[[ RECORDED INFORMATION open ]]

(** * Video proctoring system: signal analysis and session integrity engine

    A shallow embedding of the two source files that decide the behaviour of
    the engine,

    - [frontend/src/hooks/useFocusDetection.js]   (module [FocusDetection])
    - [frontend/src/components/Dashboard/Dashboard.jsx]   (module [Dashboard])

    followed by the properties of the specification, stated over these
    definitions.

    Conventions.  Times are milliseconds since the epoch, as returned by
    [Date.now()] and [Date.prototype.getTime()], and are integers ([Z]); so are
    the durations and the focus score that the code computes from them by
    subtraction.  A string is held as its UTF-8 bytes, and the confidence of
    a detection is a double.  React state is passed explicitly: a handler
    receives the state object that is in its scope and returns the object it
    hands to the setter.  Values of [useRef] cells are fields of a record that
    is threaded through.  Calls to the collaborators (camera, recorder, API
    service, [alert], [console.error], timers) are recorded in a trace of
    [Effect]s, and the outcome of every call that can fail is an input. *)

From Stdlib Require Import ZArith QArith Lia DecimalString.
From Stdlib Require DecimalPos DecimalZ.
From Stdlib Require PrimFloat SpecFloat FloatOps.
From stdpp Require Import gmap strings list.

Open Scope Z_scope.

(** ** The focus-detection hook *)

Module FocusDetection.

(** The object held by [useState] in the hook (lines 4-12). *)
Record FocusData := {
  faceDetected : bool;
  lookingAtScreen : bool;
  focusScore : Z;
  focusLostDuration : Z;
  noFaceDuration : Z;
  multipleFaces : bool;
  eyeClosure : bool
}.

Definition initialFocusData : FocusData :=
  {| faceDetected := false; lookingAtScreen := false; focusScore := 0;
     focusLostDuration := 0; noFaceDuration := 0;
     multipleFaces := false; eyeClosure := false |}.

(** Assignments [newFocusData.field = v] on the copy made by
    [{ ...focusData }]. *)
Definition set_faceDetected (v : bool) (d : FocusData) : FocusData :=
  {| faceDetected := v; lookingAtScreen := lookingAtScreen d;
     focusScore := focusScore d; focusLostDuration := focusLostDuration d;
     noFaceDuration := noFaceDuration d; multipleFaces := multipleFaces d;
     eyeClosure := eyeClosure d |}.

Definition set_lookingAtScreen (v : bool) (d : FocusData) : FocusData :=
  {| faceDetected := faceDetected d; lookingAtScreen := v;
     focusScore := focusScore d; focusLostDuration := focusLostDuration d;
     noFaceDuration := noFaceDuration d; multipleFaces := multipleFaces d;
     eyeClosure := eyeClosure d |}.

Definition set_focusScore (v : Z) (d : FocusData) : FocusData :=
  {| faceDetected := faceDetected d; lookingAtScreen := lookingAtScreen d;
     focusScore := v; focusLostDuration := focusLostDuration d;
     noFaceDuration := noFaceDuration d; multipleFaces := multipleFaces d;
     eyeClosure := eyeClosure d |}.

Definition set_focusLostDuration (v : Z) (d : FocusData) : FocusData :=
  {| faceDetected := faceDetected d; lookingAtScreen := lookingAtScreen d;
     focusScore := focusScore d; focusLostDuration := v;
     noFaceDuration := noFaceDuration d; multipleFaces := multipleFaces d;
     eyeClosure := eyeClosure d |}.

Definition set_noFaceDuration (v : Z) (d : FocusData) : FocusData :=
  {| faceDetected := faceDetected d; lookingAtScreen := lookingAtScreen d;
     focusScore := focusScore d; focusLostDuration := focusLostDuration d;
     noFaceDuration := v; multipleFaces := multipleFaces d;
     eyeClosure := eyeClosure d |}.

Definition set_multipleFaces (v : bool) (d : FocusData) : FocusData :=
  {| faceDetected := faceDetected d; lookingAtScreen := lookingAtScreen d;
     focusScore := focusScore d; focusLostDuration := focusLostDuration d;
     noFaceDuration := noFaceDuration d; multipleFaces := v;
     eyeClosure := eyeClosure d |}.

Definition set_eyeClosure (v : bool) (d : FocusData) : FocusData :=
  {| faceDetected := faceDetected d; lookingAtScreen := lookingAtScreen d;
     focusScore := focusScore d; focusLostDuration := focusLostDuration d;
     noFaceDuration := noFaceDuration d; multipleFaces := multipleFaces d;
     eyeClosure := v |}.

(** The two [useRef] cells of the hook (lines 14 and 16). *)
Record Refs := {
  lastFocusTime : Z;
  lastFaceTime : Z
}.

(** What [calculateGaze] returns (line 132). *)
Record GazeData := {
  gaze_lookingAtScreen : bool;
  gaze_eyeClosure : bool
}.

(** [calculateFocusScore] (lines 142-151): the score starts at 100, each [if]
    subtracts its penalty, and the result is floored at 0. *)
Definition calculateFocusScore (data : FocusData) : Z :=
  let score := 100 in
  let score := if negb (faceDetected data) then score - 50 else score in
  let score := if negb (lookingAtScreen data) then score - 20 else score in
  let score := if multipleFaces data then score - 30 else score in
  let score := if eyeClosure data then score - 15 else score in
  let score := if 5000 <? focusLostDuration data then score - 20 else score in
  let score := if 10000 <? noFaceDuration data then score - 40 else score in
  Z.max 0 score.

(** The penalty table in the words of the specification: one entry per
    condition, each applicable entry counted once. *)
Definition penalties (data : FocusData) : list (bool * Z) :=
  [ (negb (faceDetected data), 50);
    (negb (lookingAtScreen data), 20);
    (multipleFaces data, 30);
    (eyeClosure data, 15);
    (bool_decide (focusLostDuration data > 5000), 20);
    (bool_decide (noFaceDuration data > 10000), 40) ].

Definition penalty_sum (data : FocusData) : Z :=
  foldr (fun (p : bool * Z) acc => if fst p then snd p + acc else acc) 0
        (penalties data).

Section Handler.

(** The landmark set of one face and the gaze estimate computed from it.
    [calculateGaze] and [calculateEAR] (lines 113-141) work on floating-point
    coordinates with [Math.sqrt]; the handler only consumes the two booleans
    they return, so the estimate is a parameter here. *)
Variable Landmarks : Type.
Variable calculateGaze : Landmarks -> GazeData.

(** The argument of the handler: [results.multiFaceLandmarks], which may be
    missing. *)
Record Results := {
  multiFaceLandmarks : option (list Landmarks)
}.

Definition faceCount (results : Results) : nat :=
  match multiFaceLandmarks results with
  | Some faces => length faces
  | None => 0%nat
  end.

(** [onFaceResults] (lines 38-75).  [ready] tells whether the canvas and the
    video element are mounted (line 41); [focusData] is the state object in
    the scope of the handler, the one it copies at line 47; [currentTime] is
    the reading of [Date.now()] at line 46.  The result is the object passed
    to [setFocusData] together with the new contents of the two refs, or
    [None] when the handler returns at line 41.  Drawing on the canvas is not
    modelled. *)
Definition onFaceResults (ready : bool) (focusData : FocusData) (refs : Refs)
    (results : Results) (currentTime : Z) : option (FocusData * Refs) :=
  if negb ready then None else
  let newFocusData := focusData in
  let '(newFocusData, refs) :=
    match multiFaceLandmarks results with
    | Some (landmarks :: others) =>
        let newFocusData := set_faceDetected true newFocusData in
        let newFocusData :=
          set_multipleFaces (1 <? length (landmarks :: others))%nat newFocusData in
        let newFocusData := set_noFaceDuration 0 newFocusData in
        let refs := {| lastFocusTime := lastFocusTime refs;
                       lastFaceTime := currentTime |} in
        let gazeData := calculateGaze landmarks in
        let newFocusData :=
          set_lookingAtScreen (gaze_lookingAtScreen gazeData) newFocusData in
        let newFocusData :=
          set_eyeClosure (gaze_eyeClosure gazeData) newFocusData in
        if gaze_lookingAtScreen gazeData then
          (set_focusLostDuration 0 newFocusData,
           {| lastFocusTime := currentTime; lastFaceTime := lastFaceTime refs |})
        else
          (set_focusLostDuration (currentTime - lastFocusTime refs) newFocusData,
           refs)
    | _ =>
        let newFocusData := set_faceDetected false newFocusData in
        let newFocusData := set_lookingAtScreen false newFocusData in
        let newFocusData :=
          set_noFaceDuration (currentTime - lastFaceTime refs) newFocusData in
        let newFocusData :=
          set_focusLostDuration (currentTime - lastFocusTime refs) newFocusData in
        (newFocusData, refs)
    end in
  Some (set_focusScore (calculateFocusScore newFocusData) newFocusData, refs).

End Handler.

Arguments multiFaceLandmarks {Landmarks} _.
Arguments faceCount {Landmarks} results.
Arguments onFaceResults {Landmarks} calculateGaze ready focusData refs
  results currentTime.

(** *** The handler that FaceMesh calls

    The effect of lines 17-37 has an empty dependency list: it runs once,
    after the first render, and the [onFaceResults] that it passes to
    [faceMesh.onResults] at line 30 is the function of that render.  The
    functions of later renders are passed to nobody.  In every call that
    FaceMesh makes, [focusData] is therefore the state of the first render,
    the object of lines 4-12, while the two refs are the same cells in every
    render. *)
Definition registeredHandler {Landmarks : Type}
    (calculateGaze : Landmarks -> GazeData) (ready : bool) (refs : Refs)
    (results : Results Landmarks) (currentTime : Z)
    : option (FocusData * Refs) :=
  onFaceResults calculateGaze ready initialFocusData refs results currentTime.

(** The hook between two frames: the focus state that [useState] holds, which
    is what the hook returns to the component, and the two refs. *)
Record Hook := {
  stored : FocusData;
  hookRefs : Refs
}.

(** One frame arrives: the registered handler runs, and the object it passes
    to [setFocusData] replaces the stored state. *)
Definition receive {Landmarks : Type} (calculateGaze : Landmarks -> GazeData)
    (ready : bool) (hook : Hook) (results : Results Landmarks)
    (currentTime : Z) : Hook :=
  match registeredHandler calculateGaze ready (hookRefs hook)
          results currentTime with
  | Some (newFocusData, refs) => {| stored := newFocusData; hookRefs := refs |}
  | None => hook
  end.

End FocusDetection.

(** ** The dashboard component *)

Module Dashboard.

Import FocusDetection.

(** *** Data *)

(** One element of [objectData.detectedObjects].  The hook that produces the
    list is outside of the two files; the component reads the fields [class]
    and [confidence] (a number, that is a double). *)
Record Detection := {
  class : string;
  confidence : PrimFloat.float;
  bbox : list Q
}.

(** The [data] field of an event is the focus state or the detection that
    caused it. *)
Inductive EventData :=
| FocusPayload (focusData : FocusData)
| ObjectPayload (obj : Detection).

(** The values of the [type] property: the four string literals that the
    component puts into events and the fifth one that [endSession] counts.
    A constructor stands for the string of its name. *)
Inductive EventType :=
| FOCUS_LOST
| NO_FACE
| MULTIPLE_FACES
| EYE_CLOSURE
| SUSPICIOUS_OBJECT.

[[ RECORDED INFORMATION closed ]]

WHAT THE TASK ASKS → Return only the part of the records above that opens with the line containing "eyeClosure := v" and closes with the line containing "video element are", ends included.

ANSWER →
     eyeClosure := v |}.

(** The two [useRef] cells of the hook (lines 14 and 16). *)
Record Refs := {
  lastFocusTime : Z;
  lastFaceTime : Z
}.

(** What [calculateGaze] returns (line 132). *)
Record GazeData := {
  gaze_lookingAtScreen : bool;
  gaze_eyeClosure : bool
}.

(** [calculateFocusScore] (lines 142-151): the score starts at 100, each [if]
    subtracts its penalty, and the result is floored at 0. *)
Definition calculateFocusScore (data : FocusData) : Z :=
  let score := 100 in
  let score := if negb (faceDetected data) then score - 50 else score in
  let score := if negb (lookingAtScreen data) then score - 20 else score in
  let score := if multipleFaces data then score - 30 else score in
  let score := if eyeClosure data then score - 15 else score in
  let score := if 5000 <? focusLostDuration data then score - 20 else score in
  let score := if 10000 <? noFaceDuration data then score - 40 else score in
  Z.max 0 score.

(** The penalty table in the words of the specification: one entry per
    condition, each applicable entry counted once. *)
Definition penalties (data : FocusData) : list (bool * Z) :=
  [ (negb (faceDetected data), 50);
    (negb (lookingAtScreen data), 20);
    (multipleFaces data, 30);
    (eyeClosure data, 15);
    (bool_decide (focusLostDuration data > 5000), 20);
    (bool_decide (noFaceDuration data > 10000), 40) ].

Definition penalty_sum (data : FocusData) : Z :=
  foldr (fun (p : bool * Z) acc => if fst p then snd p + acc else acc) 0
        (penalties data).

Section Handler.

(** The landmark set of one face and the gaze estimate computed from it.
    [calculateGaze] and [calculateEAR] (lines 113-141) work on floating-point
    coordinates with [Math.sqrt]; the handler only consumes the two booleans
    they return, so the estimate is a parameter here. *)
Variable Landmarks : Type.
Variable calculateGaze : Landmarks -> GazeData.

(** The argument of the handler: [results.multiFaceLandmarks], which may be
    missing. *)
Record Results := {
  multiFaceLandmarks : option (list Landmarks)
}.

Definition faceCount (results : Results) : nat :=
  match multiFaceLandmarks results with
  | Some faces => length faces
  | None => 0%nat
  end.

(** [onFaceResults] (lines 38-75).  [ready] tells whether the canvas and the
    video element are mounted (line 41); [focusData] is the state object in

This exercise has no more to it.